Vision

At Lewis and Clark, we embrace new challenges, venturing with the same curiosity, wonderment, and fortitude as the early explorers. Staying true to our mission, Artificial Intelligence (AI) provides us with an opportunity to apply the same principles in the exploration of new frontiers. 

Guide

Artificial Intelligence can feel intimidating or mysterious to many people. The goal of this guidebook is to help people understand and use AI tools effectively by breaking down complex concepts, promoting responsible use, and offering practical, step-by-step guidance. It builds confidence, saves time, and makes AI more accessible to everyone, from beginners to professionals, while helping us ensure consistent and ethical adoption.

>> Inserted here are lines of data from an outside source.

(** ** The key of a cached result *)

Section CacheKeyFacts.

Import CacheKey.

Lemma toInt32_eq (z : Z) :
  toInt32 z = (z - 2 ^ 32 * ((z + 2 ^ 31) / 2 ^ 32))%Z.
Proof.
  unfold toInt32. rewrite Z.mod_eq by lia. lia.
Qed.

Lemma toInt32_shift (z k : Z) : toInt32 (z + 2 ^ 32 * k) = toInt32 z.
Proof.
  unfold toInt32.
  replace (z + 2 ^ 32 * k + 2 ^ 31)%Z with (z + 2 ^ 31 + k * 2 ^ 32)%Z by lia.
  rewrite Z_mod_plus_full. reflexivity.
Qed.

Lemma toInt32_range (z : Z) : (- 2 ^ 31 <= toInt32 z < 2 ^ 31)%Z.
Proof.
  unfold toInt32.
  pose proof (Z.mod_pos_bound (z + 2 ^ 31) (2 ^ 32) ltac:(lia)). lia.
Qed.

Lemma toInt32_small (z : Z) :
  (- 2 ^ 31 <= z < 2 ^ 31)%Z -> toInt32 z = z.
Proof.
  intros H. unfold toInt32. rewrite Z.mod_small by lia. lia.
Qed.

Lemma hashStep_eq (hash : Z) (c : ascii) :
  hashStep hash c = toInt32 (31 * hash + Z.of_nat (nat_of_ascii c)).
Proof.
  unfold hashStep. rewrite (toInt32_eq (hash * 32)).
  set (k := ((hash * 32 + 2 ^ 31) / 2 ^ 32)%Z).
  replace (hash * 32 - 2 ^ 32 * k - hash + Z.of_nat (nat_of_ascii c))%Z
    with (31 * hash + Z.of_nat (nat_of_ascii c) + 2 ^ 32 * (- k))%Z by lia.
  apply toInt32_shift.
Qed.

Lemma hashStep_toInt32 (hash : Z) (c : ascii) :
  hashStep (toInt32 hash) c = hashStep hash c.
Proof.
  rewrite !hashStep_eq. rewrite (toInt32_eq hash).
  set (k := ((hash + 2 ^ 31) / 2 ^ 32)%Z).
  replace (31 * (hash - 2 ^ 32 * k) + Z.of_nat (nat_of_ascii c))%Z
    with (31 * hash + Z.of_nat (nat_of_ascii c) + 2 ^ 32 * (- 31 * k))%Z by lia.
  apply toInt32_shift.
Qed.

Lemma hashFrom_polynomial (normalized : string) (hash : Z) :
  hashFrom (toInt32 hash) normalized = toInt32 (polynomial hash normalized).
Proof.
  revert hash. induction normalized as [|c rest IH]; intros hash; simpl.
  - reflexivity.
  - rewrite hashStep_toInt32, hashStep_eq. apply IH.
Qed.

Lemma hashFrom_app (a b : string) (hash : Z) :
  hashFrom hash (a ++ b) = hashFrom (hashFrom hash a) b.
Proof.
  revert hash. induction a as [|c rest IH]; intros hash; simpl.
  - reflexivity.
  - apply IH.
Qed.

Lemma toHex_read (n : N) : HexString.Raw.to_N (toHex n) 0%N = n.
Proof.
  destruct n as [|p]; [reflexivity|].
  unfold toHex. rewrite HexString.Raw.to_N_of_pos. reflexivity.
Qed.

End CacheKeyFacts.

(** X13. The hash is Java's [hashCode]: the polynomial in 31 of the code units,
    wrapped to 32 bits; the key is the hexadecimal text of its absolute
    value, so two parameter texts get the same key exactly when their wrapped
    polynomials agree up to the sign. *)
Theorem cache_keys_agree_iff_hashes_agree_up_to_sign (a b : string) :
  HexString.Raw.to_N (CacheKey.generateCacheKey a) 0%N
  = Z.to_N (Z.abs (CacheKey.toInt32 (CacheKey.polynomial 0 a)))
  /\ (CacheKey.generateCacheKey a = CacheKey.generateCacheKey b
      <-> Z.abs (CacheKey.toInt32 (CacheKey.polynomial 0 a))
          = Z.abs (CacheKey.toInt32 (CacheKey.polynomial 0 b))).
Proof.
  unfold CacheKey.generateCacheKey.
  assert (Hh : forall s, CacheKey.hashFrom 0 s
                         = CacheKey.toInt32 (CacheKey.polynomial 0 s)).
  { intros s. rewrite <- hashFrom_polynomial. reflexivity. }
  rewrite !Hh. split.
  - apply toHex_read.
  - split.
    + intros H. apply (f_equal (fun s => HexString.Raw.to_N s 0%N)) in H.
      rewrite !toHex_read in H. lia.
    + intros H. rewrite H. reflexivity.
Qed.

(** X14. Different parameter texts can get the same key: the two-letter texts
    [Aa] and [BB] are interchangeable anywhere in the text. *)
Theorem cache_keys_collide (before after : string) :
  CacheKey.generateCacheKey (before ++ "Aa" ++ after)
  = CacheKey.generateCacheKey (before ++ "BB" ++ after).
Proof.
  unfold CacheKey.generateCacheKey.
  rewrite !hashFrom_app. do 3 f_equal.
  set (h := CacheKey.hashFrom 0 before). simpl.
  rewrite (hashStep_eq h "A"), (hashStep_eq h "B"), !hashStep_toInt32,
    !hashStep_eq.
  do 2 f_equal.
  change (nat_of_ascii "A") with 65; change (nat_of_ascii "a") with 97;
    change (nat_of_ascii "B") with 66. lia.
Qed.

(** ** Directory names of repositories *)

Section GitFacts.

Import Git.

Lemma allChars_mapChars (test : ascii -> bool) (f : ascii -> ascii) (s : string) :
  (forall c, test (f c) = true) -> Js.allChars test (Js.mapChars f s) = true.
Proof.
  intros H. induction s as [|c rest IH]; simpl; [reflexivity|].
  now rewrite H, IH.
Qed.

Lemma mapChars_fixed (test : ascii -> bool) (f : ascii -> ascii) (s : string) :
  (forall c, test c = true -> f c = c) ->
  Js.allChars test s = true -> Js.mapChars f s = s.
Proof.
  intros H. induction s as [|c rest IH]; simpl; [reflexivity|].
  intros Hs. apply andb_true_iff in Hs as [Hc Hrest].
  now rewrite (H c Hc), (IH Hrest).
Qed.

Lemma lower_underscore_isNameChar (c : ascii) :
  isNameChar (lowerChar (underscoreOthers c)) = true.
Proof.
  destruct c as [[] [] [] [] [] [] [] []]; vm_compute; reflexivity.
Qed.

Lemma isNameChar_fixed (c : ascii) :
  isNameChar c = true ->
  lowerChar c = c /\ underscoreOthers c = c /\ dashSeparators c = c.
Proof.
  destruct c as [[] [] [] [] [] [] [] []]; vm_compute;
    first [ discriminate | intros _; repeat split ].
Qed.

Lemma allChars_drop (test : ascii -> bool) (n : nat) (s : string) :
  Js.allChars test s = true -> Js.allChars test (Js.drop n s) = true.
Proof.
  revert s. induction n as [|n IH]; intros s Hs; [now destruct s|].
  destruct s as [|c rest]; simpl; [reflexivity|].
  simpl in Hs. apply andb_true_iff in Hs as [_ Hrest]. now apply IH.
Qed.

Lemma prefix_allChars (test : ascii -> bool) (p s : string) :
  String.prefix p s = true -> Js.allChars test s = true ->
  Js.allChars test p = true.
Proof.
  revert s. induction p as [|c p IH]; intros s Hp Hs; [reflexivity|].
  destruct s as [|d s]; simpl in Hp; [discriminate|].
  destruct (ascii_dec c d) as [->|]; [|discriminate].
  simpl in Hs |- *. apply andb_true_iff in Hs as [Hd Hs].
  rewrite Hd. simpl. now apply (IH s).
Qed.

Lemma startsWith_name (p s : string) :
  Js.allChars isNameChar p = false -> Js.allChars isNameChar s = true ->
  Js.startsWith p s = false.
Proof.
  intros Hp Hs. unfold Js.startsWith.
  destruct (String.prefix p s) eqn:H; [|reflexivity].
  rewrite (prefix_allChars _ _ _ H Hs) in Hp. discriminate.
Qed.

Lemma endsWith_name (p s : string) :
  Js.allChars isNameChar p = false -> Js.allChars isNameChar s = true ->
  Js.endsWith p s = false.
Proof.
  intros Hp Hs. unfold Js.endsWith.
  destruct (String.length p <=? String.length s); [|reflexivity]. simpl.
  destruct (String.eqb _ p) eqn:H; [|reflexivity].
  apply String.eqb_eq in H.
  pose proof (allChars_drop isNameChar (String.length s - String.length p) s Hs)
    as Hd.
  rewrite H in Hd. rewrite Hd in Hp. discriminate.
Qed.

Lemma name_is_its_own_name (s : string) :
  Js.allChars isNameChar s = true -> urlToDirectoryName s = s.
Proof.
  intros Hs. unfold urlToDirectoryName, normalizeGitUrl, stripProtocol,
    stripPrefix, stripSuffix.
  rewrite (startsWith_name "@" s eq_refl Hs).
  rewrite (startsWith_name "http://" s eq_refl Hs).
  rewrite (startsWith_name "https://" s eq_refl Hs).
  rewrite (startsWith_name "git@" s eq_refl Hs).
  rewrite (endsWith_name ".git" s eq_refl Hs).
  rewrite (mapChars_fixed isNameChar dashSeparators s); [| apply isNameChar_fixed | exact Hs].
  rewrite (mapChars_fixed isNameChar underscoreOthers s); [| apply isNameChar_fixed | exact Hs].
  apply (mapChars_fixed isNameChar); [apply isNameChar_fixed | exact Hs].
Qed.

Lemma mapChars_compose (f g : ascii -> ascii) (s : string) :
  Js.mapChars f (Js.mapChars g s) = Js.mapChars (fun c => f (g c)) s.
Proof.
  induction s as [|c rest IH]; simpl; [reflexivity | now rewrite IH].
Qed.

End GitFacts.

(** X15. The directory name of a repository holds only lower-case letters,
    digits, [-] and [_], whatever the URL; and such a name is its own
    directory name, so the function is idempotent. *)
Theorem directory_names_are_safe_and_stable (url : string) :
  Js.allChars Git.isNameChar (Git.urlToDirectoryName url) = true
  /\ Git.urlToDirectoryName (Git.urlToDirectoryName url)
     = Git.urlToDirectoryName url.
Proof.
  assert (H : Js.allChars Git.isNameChar (Git.urlToDirectoryName url) = true).
  { unfold Git.urlToDirectoryName. rewrite mapChars_compose.
    apply allChars_mapChars. intros c. apply lower_underscore_isNameChar. }
  split; [exact H | apply name_is_its_own_name; exact H].
Qed.

(** X16. For a Git URL and a cache object, enabled or not, [init] works in the
    directory of the cache: it returns that directory, and it issues one
    shallow clone of the normalized URL exactly when the directory does not
    exist. *)
Theorem init_uses_the_cache_directory_whatever_the_flag
        (w : Git.World) (url : string) (cache : Git.Cache) :
  Git.isGitUrl url = true ->
  Git.getRepoPath w cache (Git.urlToDirectoryName url) <> EmptyString ->
  Git.init w url (Some cache)
  = if Git.pathExists w (Git.getRepoPath w cache (Git.urlToDirectoryName url))
    then (Ok (Git.getRepoPath w cache (Git.urlToDirectoryName url)), [])
    else (match Git.gitClone w (Git.normalizeGitUrl url)
                  (Git.getRepoPath w cache (Git.urlToDirectoryName url))
                  ["--depth=1"] with
          | Ok _ => Ok (Git.getRepoPath w cache (Git.urlToDirectoryName url))
          | Throw e => Throw e
          end,
          [Git.mkClone (Git.normalizeGitUrl url)
             (Git.getRepoPath w cache (Git.urlToDirectoryName url))
             ["--depth=1"]]).
Proof.
  intros Hgit Hdir. unfold Git.init. rewrite Hgit.
  destruct (String.eqb _ "") eqn:He.
  - apply String.eqb_eq in He. contradiction.
  - unfold Git.hasRepo, Git.cloneRepo.
    destruct (Git.enabled cache); simpl;
      destruct (Git.pathExists w _); reflexivity.
Qed.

To support these goals, the guidebook will also address the following key topics that shape how AI is understood, used and perceived across the LC campus:

  • AI Effects on Mental Health
  • AI & Sustainability
  • AI and Diversity, Equity, and Inclusion
  • How AI can increase productivity and, potentially, decrease it based on usage.
  • Privacy best practices with AI
  • AI & Information Security
  • How AI can enhance education from student and faculty perspectives
  • Reference/appendix sheet on how other institutions are handling AI.
  • How AI could affect student-to-student perspectives, and potential stigma from using vs not using.
  • How the community views us embracing AI, and how to approach the community with the new technology.
  • Proper citation of AI.
  • Recommendations for how much AI interaction is needed for certain assignments.

AI Use Policy

As AI becomes more common in education, it is crucial that we use it responsibly, ethically, and with the flexibility to innovate. This policy outlines how AI should be used by students, faculty, and administration to ensure that we continue pushing forward while keeping things fair and transparent. 

See policy

AI Guidance

 

As per the College's AI Policy, Students and Team Members are encouraged to use and explore artificial intelligence in applicable settings.  Below is terminology to consider when using AI:

AI Literacy and Pitfalls
• Hallucinations: AI may generate false or misleading information. Always verify.
• Bias: AI can misrepresent English as a Second Language (ESL) or cultural content.
• Verification: Human review is required to confirm accuracy, tone, and fit.

 

Below are the recommendations of the AI mover team ( team member committee) to ensure that all team members are prepared for AI in the classroom and in their roles to support the college.
Faculty and Staff Responsibilities
  • Clearly state AI expectations in syllabi or communications.
  • Use only LC-supported or FERPA-compliant platforms for student-related work.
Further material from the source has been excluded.